Thank you. Actually, I wanted to speak towards this earlier. This is a very important question.
This is my opinion based on everything I know around this issue. When we talk about ocean bycatch, we are almost always talking about the pollock fishery and bycatch in the pollock fishery in the Bering Sea, and that there is very.... I trust the data. I do. I absolutely trust the data. They are monitoring. There are people observing the catch on those boats. I think we have a very good handle on how many of those fish are being caught. Those boats are targeting walleye pollock, Alaska pollock. It's a massive fishery. They're not targeting the bycatch. The fishing industry does not want to be catching salmon, I assure you. They've been doing a lot to avoid salmon.
That being said, the scale of the fishery is so large that you inevitably still catch some salmon despite all the technology.
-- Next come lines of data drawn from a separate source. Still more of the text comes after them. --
Lemma naive_outer_loop_spec (in_ : list Z) (n i : nat) (out tr : list Z) :
  (i + n)%nat = length in_ →
  Forall (is_digit in_base) in_ →
  Forall (is_digit out_base) out →
  value out_base out = value in_base (take i in_) →
  ∃ err out' tr',
    Naive.outer_loop in_ in_base (length out) out_base n i out tr
    = (err, out', tr ++ tr')
    ∧ length out' = length out
    ∧ Forall (naive_bound in_base out_base) tr'
    ∧ ((err = 0 ∧ Forall (is_digit out_base) out'
        ∧ value out_base out' = value in_base in_)
       ∨ (err = -1 ∧ out_base ^ Z.of_nat (length out) ≤ value in_base in_)).
Proof.
  intros Hn Hin. revert i out tr Hn.
  induction n as [|n IH]; intros i out tr Hn Hout Hval.
  - exists 0, out, []. simpl. rewrite app_nil_r.
    split; [done|]. split; [done|]. split; [constructor|]. left.
    rewrite take_ge in Hval by lia. done.
  - destruct (lookup_lt_is_Some_2 in_ i ltac:(lia)) as [d Hd].
    assert (Hdd : is_digit in_base d).
    { eapply Forall_forall; [exact Hin|]. apply list_elem_of_In.
      eapply list_elem_of_lookup_2. exact Hd. }
    unfold is_digit in Hdd.
    simpl Naive.outer_loop. rewrite nth_lookup, Hd. simpl default.
    rewrite (wrap_small UINT_FAST16_BITS d)
      by (change (2 ^ UINT_FAST16_BITS) with 65536; lia).
    destruct (naive_inner_loop_spec out [] d (tr ++ [d]) Hout ltac:(lia))
      as (out' & c' & tr' & Heq & Hlen & Hd' & Hc' & Harith & Htr).
    rewrite !app_nil_r in Heq. rewrite Heq.
    assert (Hpre : value in_base (take (S i) in_) 
                   = c' * out_base ^ Z.of_nat (length out) + value out_base out').
    { rewrite (take_S_r _ _ _ Hd), value_snoc, <- Hval. lia. }
    assert (Hbd : naive_bound in_base out_base d) by (unfold naive_bound; nia).
    destruct (Z.eqb_spec c' 0) as [->|Hnz].
    + destruct (IH (S i) out' (tr ++ [d] ++ tr') ltac:(lia) Hd')
        as (err & out'' & tr'' & Heq' & Hlen' & Htr' & Hres).
      { rewrite Hpre. lia. }
      rewrite Hlen in Heq'. rewrite <- (assoc_L (++)), Heq'.
      exists err, out'', ([d] ++ tr' ++ tr'').
      rewrite <- !(assoc_L (++)). split; [done|].
      split; [lia|]. split.
      { constructor; [done|]. apply Forall_app. done. }
      rewrite <- Hlen. done.
    + exists (-1), out', ([d] ++ tr').
      rewrite <- !(assoc_L (++)). split; [done|].
      split; [done|]. split; [by constructor|]. right. split; [done|].
      pose proof (value_bounds out_base out' ltac:(lia) Hd') as Hb'.
      assert (0 < out_base ^ Z.of_nat (length out))
        by (apply Z.pow_pos_nonneg; lia).
      assert (Hge : out_base ^ Z.of_nat (length out)
                    ≤ value in_base (take (S i) in_)) by nia.
      etrans; [exact Hge|].
      rewrite <- (take_drop (S i) in_) at 2.
      apply value_prefix_le; [lia| |].
      * rewrite <- (take_drop (S i) in_) in Hin.
        by apply Forall_app in Hin as [? _].
      * rewrite <- (take_drop (S i) in_) in Hin.
        by apply Forall_app in Hin as [_ ?].
Qed.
We can do better and we can move in time and space, and those things should be looked at, but inevitably there are some fish that are intercepted and bycaught. I just wanted to clarify that.
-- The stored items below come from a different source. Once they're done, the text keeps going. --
(* ===== verification/_CoqProject ===== *)
-Q . S2P
Prelude.v
Bits.v
Bitmap.v
BitmapProofs.v
BitmapTheorems.v
Lpm.v
LpmRules.v
LpmSpec.v
LpmTables.v
LpmProofs.v
LpmLookup.v
LpmTheorems.v
PrefixTable.v
TableLpm.v
TableLpmProofs.v
TableLpmTheorems.v
Ring.v
RingProofs.v
RingTheorems.v
SlotQueue.v
Hash.v
HashProofs.v
HashSlots.v
HashOps.v
HashIterate.v
HashBulk.v
HashTheorems.v
RingConc.v
RingConcProofs.v
RingConcTheorems.v
Meter.v
Approx.v
Reciprocal.v
Red.v
Cirbuf.v
CirbufProofs.v
CirbufTheorems.v
Reorder.v
ReorderProofs.v
ReorderTheorems.v
Malloc.v
MallocProofs.v
MallocInv.v
MallocHeap.v
MallocInit.v
MallocTheorems.v
Timer.v
TimerLists.v
TimerSkip.v
TimerOps.v
TimerSpec.v
TimerRefine.v
TimerManage.v
TimerRun.v
TimerSettled.v
TimerTheorems.v
Mbuf.v
MbufPacket.v
MbufRef.v
MbufClone.v
Mempool.v
MempoolProofs.v
MempoolTheorems.v
MempoolMbuf.v
MbufTheorems.v
IpFrag.v
IpFragChain.v
IpFragHeader.v
IpFragEntry.v
IpFragTable.v
IpFragFind.v
IpFragInput.v
IpFragRun.v
IpFragInterleave.v
IpFragTheorems.v
IpFragment.v
IpFragmentSeg.v
IpFragmentLoop.v
IpFragmentTheorems.v
IpFragmentRoundtrip.v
I do think it is really important. I also, on the record, do not think that the pollock bycatch is the cause of the decline of salmon in the Yukon. It's not, but it's certainly not helping. One of my bigger concerns—and I can send this paper, where we looked at essentially emulating a fishery of sorts that was selective on size, like the pollock bycatch fishery is—is that you can also be favouring the maturing of younger fish. You lose the old fish that spend lots of time in the ocean because of the extra mortality that comes from bycatch. There are things that are pushing all these fish to be smaller and younger, which we know has consequences. The ocean is increasingly dangerous, and the pollock bycatch is one of those dangers.